EXERCISE BRIEF —
Beginning with the line below that contains "if 0 <=? i then l !! Z.to_nat i" and ending with the line that contains "[] => retry.REVERT_ALL", copy every line exactly. Copy nothing else.

TASK INPUT —
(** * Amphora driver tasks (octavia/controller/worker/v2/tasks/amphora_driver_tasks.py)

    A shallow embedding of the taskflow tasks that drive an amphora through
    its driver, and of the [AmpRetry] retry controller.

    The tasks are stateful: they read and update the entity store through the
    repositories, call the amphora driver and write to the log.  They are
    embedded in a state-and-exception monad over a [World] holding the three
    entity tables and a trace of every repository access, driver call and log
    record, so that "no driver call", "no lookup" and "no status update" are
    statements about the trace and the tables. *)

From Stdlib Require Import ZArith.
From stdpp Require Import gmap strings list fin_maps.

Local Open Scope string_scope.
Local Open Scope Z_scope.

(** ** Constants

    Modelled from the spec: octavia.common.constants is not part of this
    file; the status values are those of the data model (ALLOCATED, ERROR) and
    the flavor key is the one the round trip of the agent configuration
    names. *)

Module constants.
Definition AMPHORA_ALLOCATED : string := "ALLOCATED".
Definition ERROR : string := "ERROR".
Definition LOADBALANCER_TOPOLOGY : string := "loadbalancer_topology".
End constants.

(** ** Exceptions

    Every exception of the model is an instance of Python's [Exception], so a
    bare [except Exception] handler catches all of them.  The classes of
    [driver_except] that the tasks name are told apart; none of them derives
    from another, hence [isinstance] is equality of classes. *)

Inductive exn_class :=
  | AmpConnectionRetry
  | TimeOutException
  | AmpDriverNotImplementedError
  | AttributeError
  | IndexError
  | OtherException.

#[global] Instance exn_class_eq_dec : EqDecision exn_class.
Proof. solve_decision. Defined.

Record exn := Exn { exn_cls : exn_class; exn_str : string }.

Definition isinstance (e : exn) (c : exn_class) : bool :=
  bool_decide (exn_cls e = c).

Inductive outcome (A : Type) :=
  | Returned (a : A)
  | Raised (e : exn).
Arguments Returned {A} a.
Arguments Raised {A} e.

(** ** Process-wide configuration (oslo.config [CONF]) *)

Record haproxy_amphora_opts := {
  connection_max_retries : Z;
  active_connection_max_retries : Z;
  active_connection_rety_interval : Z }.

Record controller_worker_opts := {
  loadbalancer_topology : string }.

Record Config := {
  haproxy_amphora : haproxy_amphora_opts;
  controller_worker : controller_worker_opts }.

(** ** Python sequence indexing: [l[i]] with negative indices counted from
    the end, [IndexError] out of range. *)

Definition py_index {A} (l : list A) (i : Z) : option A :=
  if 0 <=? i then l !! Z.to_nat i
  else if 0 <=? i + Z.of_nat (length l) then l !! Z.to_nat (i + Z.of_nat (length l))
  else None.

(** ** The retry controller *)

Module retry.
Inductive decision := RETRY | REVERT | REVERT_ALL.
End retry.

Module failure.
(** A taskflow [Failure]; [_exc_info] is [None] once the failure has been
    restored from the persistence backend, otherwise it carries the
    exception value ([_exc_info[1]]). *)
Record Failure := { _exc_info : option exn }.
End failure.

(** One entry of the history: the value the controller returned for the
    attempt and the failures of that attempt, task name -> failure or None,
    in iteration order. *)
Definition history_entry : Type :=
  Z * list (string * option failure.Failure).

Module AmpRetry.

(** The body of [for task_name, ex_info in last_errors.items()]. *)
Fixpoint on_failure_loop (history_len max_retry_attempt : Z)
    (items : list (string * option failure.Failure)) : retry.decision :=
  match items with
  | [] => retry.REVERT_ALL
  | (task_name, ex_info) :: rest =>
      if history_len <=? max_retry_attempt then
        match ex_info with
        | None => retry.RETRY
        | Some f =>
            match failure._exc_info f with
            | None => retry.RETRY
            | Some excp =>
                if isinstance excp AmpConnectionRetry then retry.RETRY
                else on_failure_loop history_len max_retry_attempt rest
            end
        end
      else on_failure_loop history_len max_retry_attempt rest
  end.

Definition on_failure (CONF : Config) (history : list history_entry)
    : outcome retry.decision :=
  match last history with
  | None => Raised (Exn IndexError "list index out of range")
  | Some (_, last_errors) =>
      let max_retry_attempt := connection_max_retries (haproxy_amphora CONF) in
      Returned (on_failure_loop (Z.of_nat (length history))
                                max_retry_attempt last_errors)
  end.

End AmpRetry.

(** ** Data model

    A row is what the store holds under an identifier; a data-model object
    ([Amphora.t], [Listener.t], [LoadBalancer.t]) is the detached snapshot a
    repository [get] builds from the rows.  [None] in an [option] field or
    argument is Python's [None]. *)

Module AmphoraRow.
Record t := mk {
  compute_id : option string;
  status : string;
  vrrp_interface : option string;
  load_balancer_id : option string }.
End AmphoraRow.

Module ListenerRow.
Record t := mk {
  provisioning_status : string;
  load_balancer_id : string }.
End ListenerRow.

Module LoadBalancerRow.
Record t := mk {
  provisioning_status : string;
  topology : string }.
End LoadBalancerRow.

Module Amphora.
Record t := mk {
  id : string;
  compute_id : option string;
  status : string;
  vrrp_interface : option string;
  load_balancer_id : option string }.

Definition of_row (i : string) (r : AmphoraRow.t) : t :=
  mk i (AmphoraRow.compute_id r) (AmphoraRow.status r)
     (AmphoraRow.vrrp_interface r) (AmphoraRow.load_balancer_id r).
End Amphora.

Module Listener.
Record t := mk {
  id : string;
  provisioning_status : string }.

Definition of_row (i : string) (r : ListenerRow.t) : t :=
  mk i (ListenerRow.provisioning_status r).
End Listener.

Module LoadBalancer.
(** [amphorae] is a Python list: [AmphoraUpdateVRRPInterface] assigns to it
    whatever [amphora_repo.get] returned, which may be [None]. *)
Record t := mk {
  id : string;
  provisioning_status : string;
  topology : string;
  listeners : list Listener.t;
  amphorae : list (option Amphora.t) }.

SOLVED PROBLEM —
  if 0 <=? i then l !! Z.to_nat i
  else if 0 <=? i + Z.of_nat (length l) then l !! Z.to_nat (i + Z.of_nat (length l))
  else None.

(** ** The retry controller *)

Module retry.
Inductive decision := RETRY | REVERT | REVERT_ALL.
End retry.

Module failure.
(** A taskflow [Failure]; [_exc_info] is [None] once the failure has been
    restored from the persistence backend, otherwise it carries the
    exception value ([_exc_info[1]]). *)
Record Failure := { _exc_info : option exn }.
End failure.

(** One entry of the history: the value the controller returned for the
    attempt and the failures of that attempt, task name -> failure or None,
    in iteration order. *)
Definition history_entry : Type :=
  Z * list (string * option failure.Failure).

Module AmpRetry.

(** The body of [for task_name, ex_info in last_errors.items()]. *)
Fixpoint on_failure_loop (history_len max_retry_attempt : Z)
    (items : list (string * option failure.Failure)) : retry.decision :=
  match items with
  | [] => retry.REVERT_ALL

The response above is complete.